It is thought that around 50% of all miscarriages are due to a chromosomal problem occurring within the embryo. In women who are older than 35 years of age and those who have older partners, the incidence of this happening is increased. The other 50% of causes is not always clear. If a mother has a pre-existing medical condition then the cause of miscarriage can sometimes be attributed to her diagnosis. The more common causes for concern and increased risk are lupus, diabetes or other endocrine disorders, infection, hormonal problems, or abnormalities with the uterus. Occasionally a blighted ovum is diagnosed where, in the very early days of conception, the embryo does not divide and multiply normally.

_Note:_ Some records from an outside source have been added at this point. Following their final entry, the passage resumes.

Lemma Pause_stops_forwarding_witness :
  exists alloc f',
    Pause streaming [0; 1; 2] fullBitrates = Ok (alloc, f')
    /\ lastSSRC f' = 0
    /\ GetTranslationParams f' (packet 1111 5000) 1 0 0
       = (TranslationParams.with_shouldDrop TranslationParams.zero_value true,
          None, f').
Proof.
  assert (R : exists alloc f',
             Pause streaming [0; 1; 2] fullBitrates = Ok (alloc, f'))
    by (do 2 eexists; vm_compute; reflexivity).
  destruct R as (alloc & f' & R). exists alloc, f'.
  split; [exact R|].
  apply Pause_stops_forwarding in R.
  destruct R as (_ & _ & L & _ & D).
  split; [exact L|]. apply D. reflexivity.
Defined.

(** A forwarder of unknown kind. *)
Lemma GetTranslationParams_errors_witness :
  exists tp f',
    GetTranslationParams unknownKind (packet 1111 5000) 0 0 0
    = (tp, Some ErrUnknownKind, f')
    /\ TranslationParams.shouldDrop tp = true.
Proof.
  assert (R : exists tp f',
             GetTranslationParams unknownKind (packet 1111 5000) 0 0 0
             = (tp, Some ErrUnknownKind, f'))
    by (do 2 eexists; vm_compute; reflexivity).
  destruct R as (tp & f' & R). exists tp, f'.
  split; [exact R|].
  apply GetTranslationParams_errors in R.
  destruct R as (D & _). exact D.
Defined.

(** A selected packet of the SSRC being forwarded. *)
Lemma GetTranslationParams_forwarded_witness :
  exists tp e f',
    GetTranslationParams (forwarding [plainSelected]) (packet 1111 1000100)
      1 0 0 = (tp, e, f')
    /\ TranslationParams.shouldDrop tp = false
    /\ e = None
    /\ lastSSRC f' = 1111.
Proof.
  assert (R : exists tp e f',
             GetTranslationParams (forwarding [plainSelected])
               (packet 1111 1000100) 1 0 0 = (tp, e, f')
             /\ TranslationParams.shouldDrop tp = false)
    by (do 3 eexists;
        split; [vm_compute; reflexivity | vm_compute; reflexivity]).
  destruct R as (tp & e & f' & R & D). exists tp, e, f'.
  split; [exact R|]. split; [exact D|].
  apply GetTranslationParams_forwarded in R; [|exact D].
  destruct R as (E & _ & _ & _ & _ & L & _).
  split; [exact E | exact L].
Defined.

Lemma GetTranslationParams_leaves_allocation_alone_witness :
  exists tp e f',
    GetTranslationParams (forwarding [plainSelected]) (packet 2222 1000100)
      1 0 0 = (tp, e, f')
    /\ lastAllocation f' = VideoAllocationDefault
    /\ started f' = true.
Proof.
  assert (R : exists tp e f',
             GetTranslationParams (forwarding [plainSelected])
               (packet 2222 1000100) 1 0 0 = (tp, e, f'))
    by (do 3 eexists; vm_compute; reflexivity).
  destruct R as (tp & e & f' & R). exists tp, e, f'.
  split; [exact R|].
  apply GetTranslationParams_leaves_allocation_alone in R.
  destruct R as (_ & _ & _ & L & _ & S).
  split; [exact L|]. apply S. reflexivity.
Defined.
(** * trace-mark: the annotation interaction engine of [src/App.tsx]

    A shallow embedding of the annotation model, the pointer-driven
    handlers and the geometry helpers of the viewer component.

    Conventions of the embedding.
    - A JavaScript [number] holding a coordinate, a size or a style value is
      a real number (type [R]); the arithmetic of the handlers is read over
      the reals, of which the run-time doubles are approximations.
    - An entity id is the integer [Date.now()] returned when the entity was
      minted (type [Z]).  Every handler that calls [Date.now()] takes the
      value read from the clock as its argument [now].
    - A React state cell [const [x, setX] = useState(..)] and a ref
      [xRef.current] are fields of the record [State]; the setter [setX] is
      the function that replaces that field, and a handler is the
      composition of the setters it calls, in program order.
    - What a handler reads from the DOM (the pointer position of the event,
      the bounding rectangle of the canvas, whether the canvas is mounted)
      is an argument of the handler.  The viewer element, on which the
      pointer handlers are registered, is mounted whenever one of them runs.
    - Events are handled one after the other, each on the state left by the
      one before: the updates queued by a handler are applied before the
      next event is handled.  The one update that reads refs when it runs,
      that of a pointer move during a drag, is also given for the case that
      it runs later ([handleMouseMoveDeferred]). *)

From Stdlib Require Import Reals Lra Lia ZArith List Bool String Sorted.
Import ListNotations.
(** * A verification model of the psqs queue layer

    Shallow embedding of [src/queue/pbs.rs], [src/queue/local.rs],
    [src/queue/drain/dump.rs] and [src/program/molpro.rs]: job-id
    extraction, the retry loop of [submit_inner] and the [submit]
    methods, the Molpro submit command, the submit-script header
    rendering, the [qstat] table parser of [Pbs::status], the [Local]
    queue, the [Dump] deletion worker as an interleaving step relation
    between the main thread and the worker thread, and the Molpro input
    writer with the regexes it uses. *)

From Stdlib Require Import Ascii String ZArith Lia.
From stdpp Require Import base list gmap strings.

Local Open Scope string_scope.

(* ------------------------------------------------------------------ *)
(** ** Rust string primitives used by the queue code

    A Rust [str] or [String] is modelled by its UTF-8 bytes: a [string]
    whose [ascii] letters are the bytes. The operations that work on
    characters ([char::is_whitespace], [str::trim],
    [str::split_whitespace], the [.] and [\s] of a regex) group the bytes
    into characters as [str::chars] does. *)

(** A UTF-8 continuation byte, [0b10xxxxxx]. *)
Definition is_cont (a : ascii) : bool :=
  let n := nat_of_ascii a in ((128 <=? n) && (n <? 192))%nat.

(** [Vec::push] of a non-empty piece in front of the pieces after it. *)
Definition push_word (w : string) (ws : list string) : list string :=
  match w with
  | EmptyString => ws
  | _ => w :: ws
  end.

(** [str::chars], each character given by its bytes: a byte that is not
    a continuation byte starts a character and the continuation bytes
    after it belong to it. [chars_aux s] returns the continuation bytes
    [s] starts with and the characters after them (for a [str], which is
    valid UTF-8, the former is empty). *)
Fixpoint chars_aux (s : string) : string * list string :=
  match s with
  | EmptyString => (EmptyString, [])
  | String a s' =>
      let '(c, cs) := chars_aux s' in
      if is_cont a then (String a c, cs) else (EmptyString, String a c :: cs)
  end.

Definition chars (s : string) : list string :=
  let '(c, cs) := chars_aux s in push_word c cs.

(** The continuation bytes [s] starts with, and the rest. *)
Fixpoint span_cont (s : string) : string * string :=
  match s with
  | EmptyString => (EmptyString, EmptyString)
  | String a s' =>
      if is_cont a then let '(c, r) := span_cont s' in (String a c, r)
      else (EmptyString, s)
  end.

(** The first character of [s] (all its bytes) and the text after it. *)
Definition next_char (s : string) : option (string * string) :=
  match s with
  | EmptyString => None
  | String a s' => let '(c, r) := span_cont s' in Some (String a c, r)
  end.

It is generally thought that miscarriages which occur within the first three months (1st trimester) of pregnancy are due to problems with the development of the embryo. Those which occur in the 2nd trimester of pregnancy are more commonly due to medical conditions within the mother. The single most important risk factor for miscarriage occurring is the age of the mother when she conceives. Essentially, older women have more miscarriages than those who are younger.
The trilogy of cigarette smoking, being overweight or obese and a maternal age of over 35 years are all known to increase the risk of miscarriage. Although it may be difficult to identify any or all as a definite cause, they are all known to be responsible for a range of problems for both mother and baby – from the time of conception to birth.
The genetic inheritance each of us gains from our parents is unique. Every cell in the body has a defined role and carries all the genetic information which is necessary to support healthy life. Chromosomes are very tiny packages of DNA and very early after conception, cells start to divide and separate to become specific tissues and organs in baby’s body. In every normal human cell there are 46 chromosomes; 22 pairs from each parent with the 23rd becoming the chromosome which determines our gender. Every time a cell divides there needs to be an exact replica of each of the chromosomes in the new cells. If this doesn’t happen, or one pair is incomplete or develops extra chromosomes, then miscarriage often results.
Sometimes miscarriage occurs because of an abnormal sperm or egg cell. Chance plays a huge part in whether faulty chromosomes are the cause for miscarriage and are not under the control of either parent; they just happen.
Some couples experience repeated miscarriage as a result of chromosomal defects and choose to undertake fertility assistance. Embryonic screening can be done to identify the healthiest embryos to be selected for implantation. Pre-implantation genetic diagnosis is usually undertaken with genetic counselling. This is offered to couples prior to this process so they can make an informed decision about what they can do with their embryos which may have genetic abnormalities.
Collagen vascular diseases and auto immune disorders
These occur when a woman’s body creates antibodies which are targeted towards her own tissues. In order for a pregnancy to continue, the mother’s body needs to perceive the embryo as not being a risk to her. Blood clots are created as a result of an overall increase in the mother’s antibodies and these lead to a decrease in the blood flow to the embryo. Treatment is available following accurate diagnosis when antibodies are detected in a woman’s blood. One of the more common and effective treatments is with low dose aspirin and a blood thinning medication, both of which need to be monitored carefully in order to not create additional bleeding problems.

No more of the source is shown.